Start of Block
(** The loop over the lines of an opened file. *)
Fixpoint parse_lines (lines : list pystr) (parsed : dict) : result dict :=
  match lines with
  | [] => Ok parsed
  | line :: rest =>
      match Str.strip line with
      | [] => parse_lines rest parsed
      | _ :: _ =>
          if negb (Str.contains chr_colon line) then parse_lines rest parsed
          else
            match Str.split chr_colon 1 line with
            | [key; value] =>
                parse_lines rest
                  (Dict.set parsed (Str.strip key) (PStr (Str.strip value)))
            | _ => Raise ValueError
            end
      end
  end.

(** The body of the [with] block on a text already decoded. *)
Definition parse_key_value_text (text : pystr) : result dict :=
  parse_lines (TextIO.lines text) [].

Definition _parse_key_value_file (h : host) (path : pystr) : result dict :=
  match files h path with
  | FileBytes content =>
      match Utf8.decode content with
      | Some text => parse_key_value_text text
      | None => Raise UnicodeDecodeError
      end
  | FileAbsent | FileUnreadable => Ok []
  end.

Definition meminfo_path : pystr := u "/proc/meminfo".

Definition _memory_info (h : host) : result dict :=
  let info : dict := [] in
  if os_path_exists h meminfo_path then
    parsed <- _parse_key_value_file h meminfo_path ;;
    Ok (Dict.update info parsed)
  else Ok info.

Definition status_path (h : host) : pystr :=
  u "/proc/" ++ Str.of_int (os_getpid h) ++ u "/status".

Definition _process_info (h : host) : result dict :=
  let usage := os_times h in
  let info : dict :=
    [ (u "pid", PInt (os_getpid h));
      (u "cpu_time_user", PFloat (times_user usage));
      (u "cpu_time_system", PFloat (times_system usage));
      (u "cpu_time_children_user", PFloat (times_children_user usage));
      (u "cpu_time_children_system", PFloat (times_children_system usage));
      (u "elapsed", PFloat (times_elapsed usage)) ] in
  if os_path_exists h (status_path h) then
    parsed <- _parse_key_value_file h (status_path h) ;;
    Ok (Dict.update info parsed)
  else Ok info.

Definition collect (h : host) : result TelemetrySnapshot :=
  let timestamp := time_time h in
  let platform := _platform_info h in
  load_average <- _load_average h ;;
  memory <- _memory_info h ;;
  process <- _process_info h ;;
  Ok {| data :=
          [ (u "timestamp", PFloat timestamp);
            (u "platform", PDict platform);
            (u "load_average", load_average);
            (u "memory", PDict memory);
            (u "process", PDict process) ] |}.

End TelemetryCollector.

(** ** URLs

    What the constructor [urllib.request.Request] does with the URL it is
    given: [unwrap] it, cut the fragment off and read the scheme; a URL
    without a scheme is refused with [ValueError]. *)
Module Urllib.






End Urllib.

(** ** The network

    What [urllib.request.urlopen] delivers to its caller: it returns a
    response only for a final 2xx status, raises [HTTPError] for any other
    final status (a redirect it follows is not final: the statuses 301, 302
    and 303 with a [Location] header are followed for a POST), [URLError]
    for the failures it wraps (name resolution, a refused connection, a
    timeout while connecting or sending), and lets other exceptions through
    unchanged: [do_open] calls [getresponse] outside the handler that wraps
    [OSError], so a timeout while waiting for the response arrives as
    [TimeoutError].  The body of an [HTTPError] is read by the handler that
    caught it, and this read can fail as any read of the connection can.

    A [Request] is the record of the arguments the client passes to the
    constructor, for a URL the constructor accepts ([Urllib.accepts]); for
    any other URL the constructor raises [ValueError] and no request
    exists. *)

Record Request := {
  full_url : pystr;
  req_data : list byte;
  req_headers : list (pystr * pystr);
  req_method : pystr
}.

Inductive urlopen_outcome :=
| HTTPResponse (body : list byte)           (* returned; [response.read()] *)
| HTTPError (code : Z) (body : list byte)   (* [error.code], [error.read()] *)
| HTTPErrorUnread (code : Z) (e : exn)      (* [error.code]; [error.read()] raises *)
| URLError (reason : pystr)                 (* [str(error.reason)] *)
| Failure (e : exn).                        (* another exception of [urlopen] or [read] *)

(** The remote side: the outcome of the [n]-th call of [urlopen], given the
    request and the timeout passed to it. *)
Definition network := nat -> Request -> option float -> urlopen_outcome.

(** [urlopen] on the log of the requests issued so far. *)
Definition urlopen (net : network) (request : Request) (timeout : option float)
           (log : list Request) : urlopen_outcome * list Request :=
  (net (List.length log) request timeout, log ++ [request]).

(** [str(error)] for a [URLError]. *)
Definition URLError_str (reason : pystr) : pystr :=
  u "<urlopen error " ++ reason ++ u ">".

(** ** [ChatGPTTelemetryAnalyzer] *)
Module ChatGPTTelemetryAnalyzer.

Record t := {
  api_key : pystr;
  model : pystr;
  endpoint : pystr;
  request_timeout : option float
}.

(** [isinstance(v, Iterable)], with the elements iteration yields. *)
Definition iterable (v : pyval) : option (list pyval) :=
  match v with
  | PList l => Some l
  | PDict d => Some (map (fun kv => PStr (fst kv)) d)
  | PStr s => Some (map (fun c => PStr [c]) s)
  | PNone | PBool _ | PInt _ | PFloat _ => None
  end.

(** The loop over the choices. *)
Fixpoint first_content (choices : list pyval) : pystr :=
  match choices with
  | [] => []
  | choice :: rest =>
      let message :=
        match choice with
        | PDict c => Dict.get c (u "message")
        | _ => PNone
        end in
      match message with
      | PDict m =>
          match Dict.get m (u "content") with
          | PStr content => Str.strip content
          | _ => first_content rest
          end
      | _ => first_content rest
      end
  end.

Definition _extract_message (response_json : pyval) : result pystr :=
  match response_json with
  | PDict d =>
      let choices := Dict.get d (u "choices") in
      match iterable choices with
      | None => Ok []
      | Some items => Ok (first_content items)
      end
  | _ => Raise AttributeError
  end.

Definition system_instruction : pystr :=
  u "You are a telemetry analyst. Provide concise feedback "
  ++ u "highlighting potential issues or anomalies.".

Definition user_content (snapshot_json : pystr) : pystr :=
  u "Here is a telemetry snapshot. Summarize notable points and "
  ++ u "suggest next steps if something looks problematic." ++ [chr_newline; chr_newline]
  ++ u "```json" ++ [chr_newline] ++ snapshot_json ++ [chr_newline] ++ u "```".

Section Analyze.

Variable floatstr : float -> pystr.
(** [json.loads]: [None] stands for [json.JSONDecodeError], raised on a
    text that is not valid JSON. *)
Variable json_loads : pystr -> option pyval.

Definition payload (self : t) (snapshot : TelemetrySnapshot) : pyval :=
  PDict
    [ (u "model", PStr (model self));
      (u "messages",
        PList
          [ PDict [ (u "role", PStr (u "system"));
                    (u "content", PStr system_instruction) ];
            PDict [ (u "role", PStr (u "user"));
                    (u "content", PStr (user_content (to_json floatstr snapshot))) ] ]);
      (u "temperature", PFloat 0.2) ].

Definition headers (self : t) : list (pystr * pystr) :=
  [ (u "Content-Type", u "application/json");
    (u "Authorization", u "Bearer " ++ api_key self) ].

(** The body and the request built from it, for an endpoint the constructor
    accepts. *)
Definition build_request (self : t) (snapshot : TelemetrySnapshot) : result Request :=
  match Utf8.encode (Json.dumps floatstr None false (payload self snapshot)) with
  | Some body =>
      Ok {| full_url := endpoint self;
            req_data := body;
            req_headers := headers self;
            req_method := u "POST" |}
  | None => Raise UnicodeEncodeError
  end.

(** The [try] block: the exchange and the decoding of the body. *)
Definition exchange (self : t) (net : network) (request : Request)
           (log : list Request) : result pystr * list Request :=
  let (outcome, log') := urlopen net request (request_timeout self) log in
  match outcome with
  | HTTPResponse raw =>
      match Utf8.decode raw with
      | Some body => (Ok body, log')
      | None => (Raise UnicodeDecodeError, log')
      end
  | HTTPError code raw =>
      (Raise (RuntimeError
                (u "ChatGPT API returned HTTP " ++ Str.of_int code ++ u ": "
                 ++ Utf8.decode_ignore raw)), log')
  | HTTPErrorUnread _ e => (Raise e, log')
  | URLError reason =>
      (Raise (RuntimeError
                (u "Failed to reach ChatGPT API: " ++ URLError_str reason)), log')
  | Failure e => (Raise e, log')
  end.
End of Block
> **What the task requires**:
Check every line of the data above for the string "option", and copy those that have it.

> **Answer to this exercise**:
Definition network := nat -> Request -> option float -> urlopen_outcome.
Definition urlopen (net : network) (request : Request) (timeout : option float)
  request_timeout : option float
Definition iterable (v : pyval) : option (list pyval) :=
Variable json_loads : pystr -> option pyval.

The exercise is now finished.